Records from a dataset
(* ===== verification/Split.v ===== *)
(** * Splitting a full child

    [split_child] on a represented layer: the upper half of the keys and
    children of the full child moves to a new node, the middle key to the
    parent, and the keys of the layer in order are the same. *)
From S2P Require Import Prelude Range RuleValue Mempool Node NodeLemmas Search Layer LayerSearch Trie Footprint Slots Insert.
Local Open Scope Z_scope.

Section Split.
Context `{cfg : !BTreeCfg, Hok : !CfgOk} {V : Type} `{!RuleValue V}.
Implicit Types (p : Heap V) (nd : Node V) (t : btree V) (its : list (KeyInfo V)) (cs : list ptr).

Lemma nr_slot d par its cs nd i k :
  node_rep d par its cs nd → its !! i = Some k → slot nd i = Some (k, d).
Proof.
  intros Hn Hk. apply slot_Some. split; [by apply (nr_keys _ _ _ _ _ Hn)|].
  apply (nr_dims _ _ _ _ _ Hn). by eapply lookup_lt_Some.
Qed.

Lemma node_rep_intro d par its cs nd :
  node_wf nd → is_compressed nd = false → key_cnt nd = length its →
  (length its ≤ MAX_DEGREE)%nat → (∀ i k, its !! i = Some k → slot nd i = Some (k, d)) →
  is_leaf nd = bool_decide (cs = []) → (cs = [] ∨ length cs = S (length its)) →
  (∀ i c, cs !! i = Some c → child_index nd !! i = Some (to_index c)) →
  (cs = [] → child_index nd = replicate (S MAX_DEGREE) INVALID_INDEX) →
  parent nd = par → node_rep d par its cs nd.
Proof.
  intros ? ? ? ? Hs ? ? ? ? ?. split; try done.
  - intros i k Hk. by apply Hs, slot_Some in Hk as [? _].
  - intros i Hi. destruct (lookup_lt_is_Some_2 its i Hi) as [k Hk].
    by apply Hs, slot_Some in Hk as [_ ?].
Qed.

(** The fields of a node of which only the slots are read. *)
Lemma slot_set_cnt n nd i : slot (node_set_key_cnt n nd) i = slot nd i.
Proof. done. Qed.

Lemma node_wf_set_cnt n nd : node_wf nd → node_wf (node_set_key_cnt n nd).
Proof. intros []. by split. Qed.

Lemma node_wf_set_leaf l nd : node_wf nd → node_wf (node_set_is_leaf l nd).
Proof. intros []. by split. Qed.

Lemma node_wf_set_parent q nd : node_wf nd → node_wf (node_set_parent q nd).
Proof. intros []. by split. Qed.

Lemma new_Node_wf : node_wf (new_Node (V := V)).
Proof. split; cbn; by rewrite ?length_replicate. Qed.

(** The keys and children around the split. *)
Definition split_its its (i : nat) (m : KeyInfo V) : list (KeyInfo V) :=
  take i its ++ m :: drop i its.

Definition split_kids {A} (ks : list A) (i : nat) (z : A) : list A :=
  take (S i) ks ++ z :: drop (S i) ks.

Lemma lookup_split_kids {A} (ks : list A) i z j :
  (i < length ks)%nat →
  split_kids ks i z !! j =
    if (j <=? i)%nat then ks !! j else if decide (j = S i) then Some z else ks !! (j - 1)%nat.
Proof.
  intros Hi. unfold split_kids. destruct (Nat.leb_spec j i).
  - rewrite lookup_app_l by (rewrite length_take; lia). by rewrite lookup_take_lt by lia.
  - rewrite lookup_app_r by (rewrite length_take; lia). rewrite length_take, Nat.min_l by lia.
    case_decide as Hj; [by subst; rewrite Nat.sub_diag|].
    destruct (j - S i)%nat as [|n] eqn:E; [lia|].
    change ((z :: drop (S i) ks) !! S n) with (drop (S i) ks !! n).
    rewrite lookup_drop. f_equal. lia.
Qed.

Lemma lookup_split_its its i m j :
  (i ≤ length its)%nat →
  split_its its i m !! j =
    if (j <? i)%nat then its !! j else if decide (j = i) then Some m else its !! (j - 1)%nat.
Proof.
  intros Hi. unfold split_its. destruct (Nat.ltb_spec j i).
  - rewrite lookup_app_l by (rewrite length_take; lia). by rewrite lookup_take_lt by lia.
  - rewrite lookup_app_r by (rewrite length_take; lia). rewrite length_take, Nat.min_l by lia.
    case_decide as Hj; [by subst; rewrite Nat.sub_diag|].
    destruct (j - i)%nat as [|n] eqn:E; [lia|].
    change ((m :: drop i its) !! S n) with (drop i its !! n).
    rewrite lookup_drop. f_equal. lia.
Qed.

Lemma length_split_its its i m : (i ≤ length its)%nat → length (split_its its i m) = S (length its).
Proof.
  intros Hi. unfold split_its. rewrite length_app, length_take, length_cons, length_drop. lia.
Qed.

Lemma length_split_kids {A} (ks : list A) i z :
  (i < length ks)%nat → length (split_kids ks i z) = S (length ks).
Proof.
  intros Hi. unfold split_kids. rewrite length_app, length_take, length_cons, length_drop. lia.
Qed.

(** ** The new node *)

(** The first half of the function: the new node gets the keys behind the
    middle one and their children. *)
Section halves.
Context (p : Heap V) (z : ptr) (fl : list nat) (d : nat) (par : option ptr).
Context (y : ptr) (yd : Node V) (yits : list (KeyInfo V)) (ycs : list ptr).
Hypothesis Hp : heap_ok p fl.
Hypothesis Hz : node_at p z = Some new_Node.
Hypothesis Hy : node_at p y = Some yd.
Hypothesis Hyn : node_rep d par yits ycs yd.
Hypothesis Hfull : length yits = MAX_DEGREE.
Hypothesis Hcs : ∀ c, c ∈ ycs → is_Some (node_at p c).
Hypothesis Hnd : NoDup ycs.
Hypothesis Hyz : y ≠ z ∧ y ∉ ycs ∧ z ∉ ycs.

Lemma fill_half :
  ∃ p' zd,
    (upd z (node_set_is_leaf (is_leaf yd));;
     set_key_cnt z (Z.of_nat MIN_DEGREE);;
     for_each (range_up 0 MIN_DEGREE) (λ j, move_key y (MIN_DEGREE + j + 1) z j);;
     (if is_leaf yd then mret tt
      else for_each (range_up 0 (MIN_DEGREE + 1)) (λ j,
             ch ← child y (MIN_DEGREE + j + 1);
             set_child z j ch))) p = (Ok tt, p')
    ∧ heap_ok p' fl ∧ node_at p' z = Some zd
    ∧ node_rep d None (drop (S MIN_DEGREE) yits) (drop (S MIN_DEGREE) ycs) zd
    ∧ (∀ c cd, c ∈ drop (S MIN_DEGREE) ycs → node_at p c = Some cd →
         node_at p' c = Some (node_set_parent (Some z) cd))
    ∧ (∀ c, c ≠ z → c ∉ drop (S MIN_DEGREE) ycs → node_at p' c = node_at p c).
Proof.
  destruct max_degree as [HM Hm1]. destruct Hyz as (Hne & Hyc & Hzc).
  rewrite (bind_ok _ _ _ _ _ (upd_ok _ _ _ _ Hz)).
  erewrite bind_ok; [|apply set_key_cnt_ok; [apply node_at_put_eq|lia]]. rewrite put_put.
  set (z0 := node_set_key_cnt MIN_DEGREE (node_set_is_leaf (is_leaf yd) new_Node)).
  assert (node_wf z0) as Hz0 by apply node_wf_set_cnt, node_wf_set_leaf, new_Node_wf.
  destruct (copy_slots (put z z0 p) y yd z z0 (λ j, MIN_DEGREE + j + 1)%nat id MIN_DEGREE)
    as (z1 & Hr & Hsh & Hsl & _); [done|by rewrite node_at_put_ne|apply node_at_put_eq|done| |done|].
  { intros j Hj. split_and!; [|lia|unfold id; lia].
    destruct (lookup_lt_is_Some_2 yits (MIN_DEGREE + j + 1)) as [k Hk]; [lia|].
    rewrite (nr_slot _ _ _ _ _ _ _ Hyn Hk). by eexists. }
  unfold id in *. erewrite bind_ok; [|exact Hr]. rewrite put_put.
  pose proof (heap_ok_put _ _ _ z1 _ Hp Hz) as Hp1.
  pose proof (ss_wf _ _ Hsh Hz0) as Hz1.
  assert (∀ i k, drop (S MIN_DEGREE) yits !! i = Some k → slot z1 i = Some (k, d)) as Hslots.
  { intros i k Hk. rewrite lookup_drop in Hk. pose proof (lookup_lt_Some _ _ _ Hk).
    rewrite Hsl by lia. eapply nr_slot; [exact Hyn|]. rewrite <- Hk. f_equal. lia. }
  rewrite (nr_leaf _ _ _ _ _ Hyn). destruct (nr_arity _ _ _ _ _ Hyn) as [He|He].
  - rewrite bool_decide_true by done. exists (put z z1 p), z1.
    split_and!; [done|done|apply node_at_put_eq| | |].
    + rewrite He. apply node_rep_intro; [done|by rewrite (ss_compressed _ _ Hsh)| |
        rewrite length_drop; lia|done| |by left|done| |by rewrite (ss_parent _ _ Hsh)].
      * rewrite (ss_cnt _ _ Hsh), length_drop. cbn. lia.
      * rewrite (ss_leaf _ _ Hsh). cbn. by rewrite (nr_leaf _ _ _ _ _ Hyn), He.
      * intros _. by rewrite (ss_children _ _ Hsh).
    + rewrite He, drop_nil. by intros c cd ?%not_elem_of_nil.
    + intros c Hc _. by rewrite node_at_put_ne.
  - assert (ycs ≠ []) as Hyne by (intros ->; done). rewrite bool_decide_false by done.
    destruct (move_children (put z z1 p) fl y yd z z1 (λ j, MIN_DEGREE + j + 1)%nat id
                (drop (S MIN_DEGREE) ycs))
      as (p' & z2 & Hr2 & Hp2 & Hz2 & (ci & Hz2e & Hz2w) & Hci & _ & Hmv & Hot);
      [done|done|by rewrite node_at_put_ne|apply node_at_put_eq|done|done
      |unfold id; rewrite length_drop; lia| | | | |].
    + by eapply sublist_NoDup; [exact Hnd|apply sublist_drop].
    + by intros Hin%elem_of_drop_in.
    + by intros Hin%elem_of_drop_in.
    + intros j c Hc. rewrite lookup_drop in Hc. split.
      * apply (nr_kids _ _ _ _ _ Hyn). rewrite <- Hc. f_equal. lia.
      * assert (c ∈ ycs) as Hin by (by eapply list_elem_of_lookup_2).
        rewrite node_at_put_ne by (intros ->; done). by apply Hcs.
    + rewrite length_drop, He, Hfull in Hr2.
      replace (S MAX_DEGREE - S MIN_DEGREE)%nat with (MIN_DEGREE + 1)%nat in Hr2 by lia.
      exists p', z2. split_and!; [exact Hr2|done|done| | |].
      * assert (drop (S MIN_DEGREE) ycs ≠ []) as Hdne.
        { intros Hd%(f_equal length). rewrite length_drop in Hd. cbn in Hd. lia. }
        apply node_rep_intro; [done|rewrite Hz2e; cbn; by rewrite (ss_compressed _ _ Hsh)| |
          rewrite length_drop; lia|subst z2; exact Hslots| | |exact Hci| |
          rewrite Hz2e; cbn; by rewrite (ss_parent _ _ Hsh)].
        -- rewrite Hz2e. cbn. rewrite (ss_cnt _ _ Hsh), length_drop. cbn. lia.
        -- rewrite Hz2e. cbn. rewrite (ss_leaf _ _ Hsh). cbn.
           rewrite (nr_leaf _ _ _ _ _ Hyn), !bool_decide_false by done. done.
        -- right. rewrite !length_drop. lia.
        -- done.
      * intros c cd Hc Hcd. apply Hmv; [done|]. rewrite node_at_put_ne; [done|].
        intros ->. by apply elem_of_drop_in in Hc.
      * intros c Hc Hnc. rewrite Hot by done. by rewrite node_at_put_ne.
Qed.
End halves.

■ Work task
Among the entries above, the lines between the ones containing "rewrite (bind_ok _" and "destruct (copy_slots (put", inclusive, are to be transcribed exactly. No other line is to be given.

■ Reply
  rewrite (bind_ok _ _ _ _ _ (upd_ok _ _ _ _ Hz)).
  erewrite bind_ok; [|apply set_key_cnt_ok; [apply node_at_put_eq|lia]]. rewrite put_put.
  set (z0 := node_set_key_cnt MIN_DEGREE (node_set_is_leaf (is_leaf yd) new_Node)).
  assert (node_wf z0) as Hz0 by apply node_wf_set_cnt, node_wf_set_leaf, new_Node_wf.
  destruct (copy_slots (put z z0 p) y yd z z0 (λ j, MIN_DEGREE + j + 1)%nat id MIN_DEGREE)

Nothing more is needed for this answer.